Stella eut un petit rire étranglé.
— Non, pas du tout. Je peux vous l’affirmer.
De plus en plus perplexe, Hester réfléchit. Ne pas accepter revenait à abandonner ses recherches.
— Je vous donne ma parole, répondit-elle.
Stella sourit et se leva.
— Dans ce cas, allons voir Mrs. Cordwainer. Elle vit dans une petite maison dans le parc de l’hospice. Elle fait la sieste à cette heure de la journée, mais cela ne l’ennuiera pas d’être réveillée si c’est pour répondre à des questions sur le passé. Elle aime parler de ce temps-là.
— Je… je peux vous aider ? offrit Scuff d’une voix hésitante.
Ce fut au tour de Stella de considérer sa question. Hester soupçonnait qu’elle s’orienterait sans doute beaucoup plus aisément que Scuff dans les locaux, néanmoins elle accepta l’offre de l’enfant. Hester les suivit dans le couloir, Stella feignant de ne pas savoir où elle allait, et Scuff feignant le contraire.

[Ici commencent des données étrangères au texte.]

(** * The check-in bot: scheduler, user store and conversation router

    A shallow embedding of [src/bot.py] (class [ArjunBot]) and of the memory
    routine of [src/llm_handler.py] (class [LLMHandler]).

    Python data is kept as the code has it: the user store is a [dict] from
    string keys to JSON values, a record is a [dict], its ["config"] entry is
    a [dict].  Python dictionaries iterate in insertion order, so a dictionary
    is an association list here.  Exceptions are values of type [exn]; the
    handlers run in a state monad that keeps the state reached when an
    exception is raised.

    Each handler runs to its end before the next one starts (no other task
    is interleaved at an [await]).  The clock, the random generator, the
    messaging client, the language model and the time-tracking service are
    given from outside; the prompt sent to the language model is not
    modelled, only the text that comes back. *)

From Stdlib Require Import ZArith QArith String Ascii List Lia Bool.
From stdpp Require Import base tactics option list strings pretty gmap.

Local Open Scope string_scope.
Local Open Scope list_scope.
Local Open Scope Z_scope.
Local Set Warnings "-register-all".

(** ** Python values *)

(** The exceptions the modelled code can meet.  [NotFound] is
    [discord.NotFound]; [Forbidden] and [HTTPException] are the other
    failures of the messaging client. *)
Inductive exn : Type :=
| KeyError | TypeError | ValueError | AttributeError | IndexError
| NotFound | Forbidden | HTTPException.

Global Instance exn_eq_dec : EqDecision exn.
Proof. solve_decision. Defined.

(** A [datetime.datetime]: the wall-clock reading in microseconds counted from
    1970-01-01T00:00:00 on that clock, and the UTC offset of an aware value
    ([None] for a naive one). *)
Record datetime : Type := Datetime { wall : Z; utcoffset : option Z }.

(** What [json.load] builds and [json.dump] accepts, and the tree of a JSON
    text (an object of a text is the list of its members).  A float is the
    rational it denotes.  [VIso d] is the [str] that [d.isoformat()] returns,
    kept as the datetime it spells; [VStr] holds every other string. *)
Inductive value : Type :=
| VNone
| VBool (b : bool)
| VInt (z : Z)
| VFloat (q : Q)
| VStr (s : string)
| VIso (d : datetime)
| VList (l : list value)
| VDict (d : list (string * value)).

(** An argument of a library call: a JSON value of the store, or a
    [datetime.timedelta] given in microseconds. *)
Inductive pyobj : Type :=
| Json (v : value)
| Timedelta (us : Z).

(** ** Dictionaries *)

Section dict.
Context {V : Type}.

(** [d.get(k)] *)
Fixpoint dict_get (d : list (string * V)) (k : string) : option V :=
  match d with
  | [] => None
  | (k', v) :: d' => if String.eqb k k' then Some v else dict_get d' k
  end.

(** [k in d] *)
Definition dict_mem (d : list (string * V)) (k : string) : bool :=
  match dict_get d k with Some _ => true | None => false end.

(** [d[k] = v]: a present key keeps its place, a new key goes last. *)
Fixpoint dict_set (d : list (string * V)) (k : string) (v : V)
  : list (string * V) :=
  match d with
  | [] => [(k, v)]
  | (k', v') :: d' =>
      if String.eqb k k' then (k, v) :: d' else (k', v') :: dict_set d' k v
  end.

(** [del d[k]] *)
Fixpoint dict_del (d : list (string * V)) (k : string) : list (string * V) :=
  match d with
  | [] => []
  | (k', v') :: d' =>
      if String.eqb k k' then dict_del d' k else (k', v') :: dict_del d' k
  end.

Definition dict_keys (d : list (string * V)) : list string := map fst d.
End dict.

(** ** Operators on values *)

(** [bool(v)] *)
Definition truthy (v : value) : bool :=
  match v with
  | VNone => false
  | VBool b => b
  | VInt z => negb (z =? 0)
  | VFloat q => negb (Qeq_bool q 0)
  | VStr s => negb (String.eqb s "")
  | VIso _ => true
  | VList l => match l with [] => false | _ => true end
  | VDict d => match d with [] => false | _ => true end
  end.

(** The number a numeric value denotes ([bool] is a subclass of [int]). *)
Definition as_number (v : value) : option Q :=
  match v with
  | VBool b => Some (inject_Z (if b then 1 else 0))
  | VInt z => Some (inject_Z z)
  | VFloat q => Some q
  | _ => None
  end.

(** [n == v] for an [int] n: never raises, false across types. *)
Definition int_eq (n : Z) (v : value) : bool :=
  match as_number v with
  | Some q => Qeq_bool (inject_Z n) q
  | None => false
  end.

Definition Qltb (x y : Q) : bool := negb (Qle_bool y x).

(** [v[k]] for a string key: only a dictionary can be indexed by a string. *)
Definition subscript (v : value) (k : string) : exn + value :=
  match v with
  | VDict d => match dict_get d k with Some x => inr x | None => inl KeyError end
  | _ => inl TypeError
  end.

(** [v.get(k, default)]: only a dictionary has [get]. *)
Definition get_default (v : value) (k : string) (default : value)
  : exn + value :=
  match v with
  | VDict d => inr (match dict_get d k with Some x => x | None => default end)
  | _ => inl AttributeError
  end.

(** ** Dates and times *)

Definition us_per_second : Z := 1000000.
Definition us_per_minute : Z := 60 * us_per_second.
Definition us_per_hour : Z := 60 * us_per_minute.
Definition us_per_day : Z := 24 * us_per_hour.

Definition dt_hour (d : datetime) : Z := (wall d / us_per_hour) mod 24.
Definition dt_minute (d : datetime) : Z := (wall d / us_per_minute) mod 60.
(** Monday is 0; 1970-01-01 was a Thursday. *)
Definition dt_weekday (d : datetime) : Z := (wall d / us_per_day + 3) mod 7.

(** [datetime.timezone(offset)]: the offset must be a [timedelta] strictly
    between -24 and 24 hours. *)
Definition datetime_timezone (offset : pyobj) : exn + Z :=
  match offset with
  | Timedelta us =>
      if (- us_per_day <? us) && (us <? us_per_day) then inr us
      else inl ValueError
  | Json _ => inl TypeError
  end.

(** [datetime.datetime.now(tz)] at the instant [t] (microseconds of UTC). *)
Definition datetime_now (t : Z) (tz : Z) : datetime :=
  {| wall := t + tz; utcoffset := Some tz |}.

(** [datetime.datetime.now()]: the naive local reading. *)
Definition datetime_now_naive (t : Z) (local : Z) : datetime :=
  {| wall := t + local; utcoffset := None |}.

(** [datetime.datetime.fromisoformat(v)] *)
Definition fromisoformat (v : value) : exn + datetime :=
  match v with
  | VIso d => inr d
  | VStr _ => inl ValueError
  | _ => inl TypeError
  end.

(** [a - b] in microseconds: both aware or both naive. *)
Definition dt_sub (a b : datetime) : exn + Z :=
  match utcoffset a, utcoffset b with
  | Some oa, Some ob => inr ((wall a - oa) - (wall b - ob))
  | None, None => inr (wall a - wall b)
  | _, _ => inl TypeError
  end.

(** [int(s)] for the keys of the store: an optional sign and decimal digits
    (the keys the bot writes are [str(user_id)]). *)
Definition digit_of (c : ascii) : option Z :=
  let n := Z.of_N (N_of_ascii c) in
  if (48 <=? n) && (n <=? 57) then Some (n - 48) else None.

Fixpoint digits_value (acc : Z) (s : string) : option Z :=
  match s with
  | EmptyString => Some acc
  | String c r =>
      match digit_of c with
      | Some n => digits_value (10 * acc + n) r
      | None => None
      end
  end.

Definition py_int (s : string) : exn + Z :=
  let unsigned (r : string) : option Z :=
    match r with EmptyString => None | _ => digits_value 0 r end in
  let parsed :=
    match s with
    | String "-" r => Z.opp <$> unsigned r
    | String "+" r => unsigned r
    | _ => unsigned s
    end in
  match parsed with Some z => inr z | None => inl ValueError end.

(** [str(user_id)] *)
Definition py_str (z : Z) : string := pretty z.

(** ** The bot and its collaborators *)

Inductive check : Type := Morning | Evening | Activity | Weekly.

(** The texts the commands answer with, by the place that sends them. *)
Inductive reply : Type :=
| AlreadyConnected | Welcome | SomethingWentWrong
| BeginFirst | InvalidHour | InvalidCheckType
| UpdatedTime (check_type : string) (hour : Z) (zone : value)
| UpdatedWeeklyReview (day : string) (hour : Z) (zone : value)
| UpdatedActivityCheck (interval : Z) (probability : Q)
| UpdatedTimezone (zone : string) | InvalidTimezone
| TakingABreak | NotStartedYet.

En sortant du bâtiment principal, ils s’engagèrent dans une allée qui était visiblement un chemin bien fréquenté, et gravirent quelques marches qui menaient à une rangée de cottages. Stella se repérait au nombre de pas. À aucun moment, elle n’hésita ni ne trébucha. Elle aurait pu faire ce trajet dans le noir total, songea Hester, avant de se souvenir avec un choc que c’était précisément ce que faisait la jeune femme, tout le temps. Elle se sentit presque coupable de pouvoir admirer les couleurs et la lumière éclatante du soleil.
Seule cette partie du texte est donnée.